(* ===== verification/Index.v ===== *)
(** * index/index.go: the in-memory index of a consumer

    A b-tree from first keys to the locations of the batches that start with
    that key, in the order in which they were added.

    The values of the tree are slices.  [Copy] copies the tree but not the arrays
    of the slices, so that two indexes may use one array, and an [append] that
    finds room behind its slice writes to the array of both.  An index has the
    list of each slice and, in [idx_backing], where in which array the list ends;
    arrays get a number when an index is copied ([number_arrays]), and a [Set]
    that writes to a numbered array ([Set_write]) changes the lists of the other
    indexes that use it ([overwrite]).  [IndexSlices.v] proves that this is what
    slices over arrays in a shared store do. *)

From S2P Require Import Prelude BTree Item Vlog VlogIter.

(** Where a slice is: the number of its array, if another index may use the array
    too, the place in the array where the slice ends, and the end of the array. *)
Record backing := mkBacking {
  ba_array : option nat;
  ba_end : nat;
  ba_cap : nat;
}.

Record Index (T : Type → Type) := mkIndex {
  idx_m : T (list Location);
  idx_len : Off;
  idx_nentries : Off;
  idx_backing : gmap Key backing;
}.
Arguments mkIndex {T} _ _ _ _.
Arguments idx_m {T} _.
Arguments idx_len {T} _.
Arguments idx_nentries {T} _.
Arguments idx_backing {T} _.

Record Trailer := mkTrailer { TotalEntries : Off }.

(** [Iter]: the entries the iterator of the tree has not reached yet, and the
    locations of the current one. *)
Record IndexIter := mkIndexIter {
  ii_iter : list (Key * list Location);
  ii_curr : list Location;
}.

(** There is room behind the slice. *)
Definition has_room (a : backing) : bool := (ba_end a <? ba_cap a)%nat.
Arguments has_room : simpl never.

(** [append] of one element to a slice, which is [n] long then: in place if there
    is room, else in a new array. *)
Definition append_backing `{Host} (n : nat) (a : option backing) : backing :=
  match a with
  | Some a => if has_room a then mkBacking (ba_array a) (S (ba_end a)) (ba_cap a) else mkBacking None n (append_cap n)
  | None => mkBacking None n (append_cap n)
  end.

(** The arrays with room get the number [n], if they have none. *)
Definition number_array (n : nat) (a : backing) : backing :=
  match ba_array a with
  | None => if has_room a then mkBacking (Some n) (ba_end a) (ba_cap a) else a
  | Some _ => a
  end.

Section index.
Context {T : Type → Type} `{BTree T}.

Definition empty_Index : Index T := mkIndex bt_empty 0 0 ∅.

(** [Set]; its result is the constant pair of [loc] and 0. *)
Definition Set_ `{Host} (loc : Location) (i : Index T) : Index T :=
  let oldLocs := default [] (bt_get (loc_Key loc) (idx_m i)) in
  mkIndex (bt_set (loc_Key loc) (oldLocs ++ [loc]) (idx_m i))
    (uint64 (idx_len i + loc_Len loc)) (uint64 (idx_nentries i + loc_Len loc))
    (<[loc_Key loc := append_backing (S (length oldLocs)) (idx_backing i !! loc_Key loc)]> (idx_backing i)).

(** Where [Set] writes the location, if that is in a numbered array. *)
Definition Set_write (loc : Location) (i : Index T) : option (nat * nat) :=
  a ← idx_backing i !! loc_Key loc;
  n ← ba_array a;
  if has_room a then Some (n, ba_end a) else None.

(** What this does to another index. *)
Definition overwrite (loc : Location) (w : nat * nat) (i : Index T) : Index T :=
  match idx_backing i !! loc_Key loc, bt_get (loc_Key loc) (idx_m i) with
  | Some a, Some locs =>
      if decide (ba_array a = Some w.1 ∧ ba_end a ≤ w.2 + length locs ∧ w.2 < ba_end a)%nat then
        mkIndex (bt_set (loc_Key loc) (<[(w.2 + length locs - ba_end a)%nat := loc]> locs) (idx_m i))
          (idx_len i) (idx_nentries i) (idx_backing i)
      else i
  | _, _ => i
  end.

Definition Delete (key : Key) (i : Index T) : res (Location * Index T) :=
  match bt_get key (idx_m i) with
  | None => Ok (zero_Location, i)
  | Some [] => Panic
  | Some (old :: rest) =>
      let len := uint64 (idx_len i - loc_Len old) in
      let nentries := uint64 (idx_nentries i + loc_Len old) in
      match rest with
      | _ :: _ => Ok (old, mkIndex (bt_set key rest (idx_m i)) len nentries (idx_backing i))
      | [] => Ok (old, mkIndex (bt_delete key (idx_m i)) len nentries (delete key (idx_backing i)))
      end
  end.

Definition Len (i : Index T) : Off := idx_len i.

Definition NEntries (i : Index T) : Off := idx_nentries i.

Definition Index_Trailer (i : Index T) : Trailer := mkTrailer (idx_len i).

(** The copy has the same slices, hence the same arrays. *)
Definition Copy (i : Index T) : Index T := mkIndex (idx_m i) (idx_len i) (idx_nentries i) (idx_backing i).

(** The index that is copied, with a number for all arrays that will be shared and
    may be written to. *)
Definition number_arrays (n : nat) (i : Index T) : Index T :=
  mkIndex (idx_m i) (idx_len i) (idx_nentries i) (number_array n <$> idx_backing i).

(** The numbers that are in use. *)
Definition array_numbers (i : Index T) : list nat := omap (λ kv, ba_array kv.2) (map_to_list (idx_backing i)).

Definition IIter (i : Index T) : IndexIter := mkIndexIter (bt_items (idx_m i)) [].
End index.

Definition INext (i : IndexIter) : bool * IndexIter :=
  match ii_curr i with
  | _ :: ((_ :: _) as curr) => (true, mkIndexIter (ii_iter i) curr)
  | _ =>
      match ii_iter i with
      | (_, ls) :: iter => (true, mkIndexIter iter ls)
      | [] => (false, i)
      end
  end.

Definition IValue (i : IndexIter) : Location :=
  match ii_curr i with
  | [] => zero_Location
  | loc :: _ => loc
  end.

(** [for iter.Next() { f(iter.Value()) }], where [f] returns [false] to break.
    Every turn consumes a location or an entry of the tree. *)
Fixpoint for_locs {St} (fuel : nat) (it : IndexIter) (f : Location → M St bool) : M St unit :=
  match fuel with
  | O => lift NoFuel
  | S fuel =>
      let '(ok, it) := INext it in
      if ok : bool then
        continue ← f (IValue it);
        if continue : bool then for_locs fuel it f else mret tt
      else mret tt
  end.

Definition iter_fuel (it : IndexIter) : nat :=
  S (length (ii_curr it) + length (ii_iter it) + length (concat (ii_iter it).*2)).

(** ** What an index holds *)

Section spec.
Context {T : Type → Type} `{BTreeLaws T}.
Implicit Types (i : Index T) (loc : Location) (k : Key).

(** The locations under one key, first in first out. *)
Definition lst i k : list Location := default [] (bt_get k (idx_m i)).

(** All locations in the order of iteration. *)
Definition index_locs i : list Location := concat (bt_items (idx_m i)).*2.

Definition sum_len (locs : list Location) : Z := foldr (λ loc n, loc_Len loc + n) 0 locs.

Record wf_index i : Prop := {
  wfi_lists : ∀ k ls, bt_get k (idx_m i) = Some ls → ls ≠ [] ∧ Forall (λ loc, loc_Key loc = k) ls;
  wfi_len : idx_len i = uint64 (sum_len (index_locs i));
  wfi_backing : ∀ k, is_Some (idx_backing i !! k) → is_Some (bt_get k (idx_m i));
}.

(** Two indexes that cannot be told apart by the code. *)
Definition idx_equiv i j : Prop := ∀ k, lst i k = lst j k.

#[global] Instance idx_equiv_equivalence : Equivalence idx_equiv.
Proof. split; [done|by intros i j Hij k|by intros i j l Hij Hjl k; rewrite Hij]. Qed.
End spec.

(** ** Lists of locations by key *)

Abbreviation at_key k := (filter (λ loc, loc_Key loc = k)).

Definition keys_sorted (locs : list Location) : Prop := StronglySorted Z.le (loc_Key <$> locs).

*WHAT TO WORK ON*: Copy out the lines beginning at the one that contains "Definition index_locs i". Stop at the final line of the data, and include it.

*ANSWER SPACE*:
Definition index_locs i : list Location := concat (bt_items (idx_m i)).*2.

Definition sum_len (locs : list Location) : Z := foldr (λ loc n, loc_Len loc + n) 0 locs.

Record wf_index i : Prop := {
  wfi_lists : ∀ k ls, bt_get k (idx_m i) = Some ls → ls ≠ [] ∧ Forall (λ loc, loc_Key loc = k) ls;
  wfi_len : idx_len i = uint64 (sum_len (index_locs i));
  wfi_backing : ∀ k, is_Some (idx_backing i !! k) → is_Some (bt_get k (idx_m i));
}.

(** Two indexes that cannot be told apart by the code. *)
Definition idx_equiv i j : Prop := ∀ k, lst i k = lst j k.

#[global] Instance idx_equiv_equivalence : Equivalence idx_equiv.
Proof. split; [done|by intros i j Hij k|by intros i j l Hij Hjl k; rewrite Hij]. Qed.
End spec.

(** ** Lists of locations by key *)

Abbreviation at_key k := (filter (λ loc, loc_Key loc = k)).

Definition keys_sorted (locs : list Location) : Prop := StronglySorted Z.le (loc_Key <$> locs).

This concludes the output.